Task item:
From the records beneath, determine how many lines contain "zseq" and report only that figure.

Record set section start

(** ** Properties *)

(** Under one temporal key, different transmitter addresses or different packet
    numbers give different RC4 keys: phase 1 followed by phase 2 is injective. *)
Theorem tkip_mixing_injective tk ta ta' iv32 iv32' iv16 iv16' :
  bytes_ok ta -> bytes_ok ta' -> zlen ta = 6 -> zlen ta' = 6 ->
  is_u32 iv32 -> is_u32 iv32' -> is_u16 iv16 -> is_u16 iv16' ->
  phase2 tk (phase1 tk ta iv32) iv16 = phase2 tk (phase1 tk ta' iv32') iv16' ->
  ta = ta' /\ iv32 = iv32' /\ iv16 = iv16'.
Proof.
  intros. destruct (phase2_inj tk (phase1 tk ta iv32) (phase1 tk ta' iv32') iv16 iv16') as [Hp ->];
    try done; try apply phase1_ok.
  by destruct (phase1_inj tk ta ta' iv32 iv32').
Qed.

Lemma tkip_mixing_injective_witness :
  let tk := zseq 0 16 in let ta := [1; 2; 3; 4; 5; 6] in
  ta = ta /\ 0x01020304 = 0x01020304 /\ 0x0506 = 0x0506.
Proof.
  apply (tkip_mixing_injective (zseq 0 16) [1; 2; 3; 4; 5; 6] [1; 2; 3; 4; 5; 6]
    0x01020304 0x01020304 0x0506 0x0506); try (apply bytes_ok_spec); try reflexivity; lia.
Defined.

(** Every RC4 key of TKIP has the shape that avoids the weak keys of WEP: 16 bytes,
    the first and third carry the low packet number, and the second has bit 5 set and
    bit 7 clear, so that it is never 255. *)
Theorem tkip_key_not_weak tk p iv16 : is_u16 iv16 ->
  let k := phase2 tk p iv16 in
  zlen k = 16 /\ bytes_ok k /\ ld0 k 0 = iv16 / 256 /\ ld0 k 2 = iv16 mod 256 /\
  Z.testbit (ld0 k 1) 5 = true /\ Z.testbit (ld0 k 1) 7 = false /\ ld0 k 1 <> 255.
Proof.
  intros Hiv k. assert (Hk1 : ld0 k 1 = (Hi8 iv16 .| 0x20) .& 0x7F) by done.
  assert (H5 : Z.testbit (ld0 k 1) 5 = true).
  { rewrite Hk1, Z.land_spec, Z.lor_spec. change (Z.testbit 0x20 5) with true.
    change (Z.testbit 0x7F 5) with true. by rewrite orb_true_r. }
  assert (H7 : Z.testbit (ld0 k 1) 7 = false).
  { rewrite Hk1, Z.land_spec. change (Z.testbit 0x7F 7) with false. apply andb_false_r. }
  repeat split; try done; try apply phase2_bytes_ok.
  - change (ld0 k 0) with (Hi8 iv16). by apply Hi8_div.
  - change (ld0 k 2) with (Lo8 iv16). apply Lo8_mod.
  - intros H. rewrite H in H7. done.
Qed.

Lemma tkip_key_not_weak_witness :
  let k := phase2 (zseq 0 16) (phase1 (zseq 0 16) [1; 2; 3; 4; 5; 6] 9) 0xFFFF in
  zlen k = 16 /\ bytes_ok k /\ ld0 k 0 = 0xFFFF / 256 /\ ld0 k 2 = 0xFFFF mod 256 /\
  Z.testbit (ld0 k 1) 5 = true /\ Z.testbit (ld0 k 1) 7 = false /\ ld0 k 1 <> 255.
Proof.
  apply (tkip_key_not_weak (zseq 0 16) (phase1 (zseq 0 16) [1; 2; 3; 4; 5; 6] 9) 0xFFFF). lia.
Defined.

Record set section end

Task response:
4